Preserving and safeguarding the environment is an inherent component of DaimlerChrysler’s corporate vision.  Since the 1998 merger of Chrysler Corporation and Daimler-Benz AG, the company’s environmental officers have followed a vast set of guidelines that steers DaimlerChrysler’s global environmental protection policy.
 
Key to these new guidelines is communicating the company’s progress and achievements with environmental issues.  And key to that communication is the cross-continental creation and publication of the company’s annual Environmental Report.
 
The 2000 DaimlerChrysler Environmental Report needed to cover the work of an international corporation with two headquarters, one in Europe and the other in North America, and plants in 34 countries.  It was necessary to convey a worldwide message of environmental protection and planning. 

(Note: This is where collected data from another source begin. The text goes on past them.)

(** * Pomerium authorization core: policy evaluator and rego generator

    A shallow embedding of
    - [authorize/evaluator/policy.go] (module [Evaluator]): [PolicyOutput],
      [Merge], [NewPolicyEvaluator], [Evaluate], [evaluateQuery], [getAllow],
      [getDeny];
    - the generator of [pkg/policy] (module [Generator]): [Generator],
      [New], [NewRule], [Generate].

    Go values are modelled as follows.  A Go [int] is a [Z] kept inside the
    64-bit two's-complement range by [wrap64].  An [interface{}] tree as the
    rego engine hands it out is a [value].  A Go map is a [gmap].  Pointers to
    [PolicyOutput] are locations of an explicit heap, so that aliasing and
    mutation are visible.  A function returning [(T, error)] returns a [res T];
    a run-time panic is the [Panicked] outcome of the monad [M]. *)

From Stdlib Require Import ZArith Ascii String DecimalString DecimalPos DecimalZ Lia.
From Stdlib Require Import Sorted.
From stdpp Require Import gmap strings list fin_maps.

#[local] Open Scope Z_scope.

(** ** Go primitives shared by both packages *)

Module Go.

(** The range of a 64-bit Go [int]. *)
Definition minInt : Z := - 2 ^ 63.
Definition maxInt : Z := 2 ^ 63 - 1.

(** Two's-complement wrap-around of 64-bit signed arithmetic. *)
Definition wrap64 (z : Z) : Z := (z + 2 ^ 63) mod 2 ^ 64 - 2 ^ 63.
Lemma key_phrases_trace (libs : Libs) (text : str) (top_k : Z) :
  trace (extract_key_phrases libs text top_k) = []
  \/ (trace (extract_key_phrases libs text top_k)
      = [CallVectorizer (sentences_of text)]
      /\ 2 <= len (sentences_of text)).
Proof.
  unfold extract_key_phrases, lift.
  destruct (import_sklearn libs) as [e|[]]; [left; reflexivity|].
  rewrite bind_inr. cbv beta.
  destruct (Z.ltb_spec (len (sentences_of text)) 2) as [Hfew|Hmany];
    [left; reflexivity|].
  right. split; [|exact Hmany]. unfold invoke.
  destruct (fit_transform libs (sentences_of text)) as [e|[names matrix]];
    [reflexivity|].
  rewrite bind_inr. cbv beta iota.
  match goal with
  | |- context [pick ?a ?b ?c] =>
      pose proof (pick_trace a b c) as Hp; destruct (pick a b c) as [[e|ns] t]
  end; unfold trace in *; simpl in *; now rewrite Hp.
Qed.

(** X18.  Whenever [extract_key_phrases] calls the vectorizer, it gives it
    the sentences of the text: at least two, none of them blank, each
    without blanks at its ends and without any of the characters [.], [!],
    [?].  It calls the vectorizer at most once. *)
Theorem vectorizer_input (libs : Libs) (text : str) (top_k : Z)
  (sentences : list str) :
  In (CallVectorizer sentences) (trace (extract_key_phrases libs text top_k)) ->
  trace (extract_key_phrases libs text top_k) = [CallVectorizer sentences]
  /\ 2 <= len sentences
  /\ Forall plain sentences.
Proof.
  intros Hin.
  destruct (key_phrases_trace libs text top_k) as [Hnone|[Hone Hmany]].
  - rewrite Hnone in Hin. contradiction.
  - rewrite Hone in Hin. destruct Hin as [[= <-]|[]].
    split; [exact Hone|]. split; [exact Hmany | apply sentences_plain].
Qed.

(** The theorem at a text of two sentences. *)
Lemma vectorizer_input_witness :
  In (CallVectorizer [lit "Cats purr"; lit "Dogs bark"])
     (trace (extract_key_phrases Fixtures.small_libs (lit "Cats purr. Dogs bark.") 2))
  /\ Forall plain [lit "Cats purr"; lit "Dogs bark"].
Proof.
  assert (H : In (CallVectorizer [lit "Cats purr"; lit "Dogs bark"])
                (trace (extract_key_phrases Fixtures.small_libs
                          (lit "Cats purr. Dogs bark.") 2)))
    by (vm_compute; left; reflexivity).
  split; [exact H|].
  exact (proj2 (proj2 (vectorizer_input _ _ _ _ H))).
Defined.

Report 2000, as it came to be known, would be no ordinary annual report told in corporate legalese.  It was made unique – and challenging – with its creators: college students representing two continents.  Who better to tell a global environmental story than the young people to be most affected tomorrow by today’s corporate decisions about land use, air quality and transportation.
 
The stories and photographs prepared by students were compelling feature articles written from the fresh perspective of journalists-in-training.  Under the direction of Hass Associates Inc., a public relations firm based in Ann Arbor, Michigan, and Schwerzmann & Team AG, a design company in Stuttgart, Germany, teams of student journalists, photographers and designers interacted with DaimlerChrysler engineers, scientists, designers and executives.  Students visited assembly plants, paint shops, corporate offices, technology laboratories, test tracks and brownfield sites.
 
Two immediate production challenges surfaced: geography and language.  Students literally lived around the world from each other.  Students represented numerous universities in Germany and the United States, with English and German and Italian the most commonly spoken languages.  Two American students spent three months working in a German graphic arts studio designing the report.
 
The Internet bridged communication between the students, DaimlerChrysler employees, and project managers from Hass and Schwerzmann.  A web site (www.report2000.com) was developed to serve as a virtual workspace for all involved.  Students used bulletin boards to exchange messages with their sources and with each other.  Reporters and photographers uploaded their articles and images to the site.  Graphic artists roughed out layouts and sought feedback before presenting their final designs.  Project managers presented edited versions of stories.
 
Throughout the production process, project managers also communicated via video conferencing, e-mail messages, phone calls and on-site visits in Germany and the United States.
 
More than 75,000 copies of the report were printed, with 70 percent prepared in German and the remaining issues published in English.  It was distributed throughout Europe and North America to policymakers, journalists, environmental organizations, political leaders and schools.
 
Along with printed copies, the report was made available on the DaimlerChrysler corporate web site (www.daimlerchrysler.com), which also provides users with an online form for ordering a print copy of Report 2000.
 
Not only did DaimlerChrysler Environmental Report 2000 reach thousands of interested parties throughout the world with the company’s message of environmental stewardship, it served as a working model for global corporations with its innovative use of students and of the Internet.  It fostered relationships with young people and their universities, while using cutting-edge technology to produce a staple corporate publication that was anything but ordinary.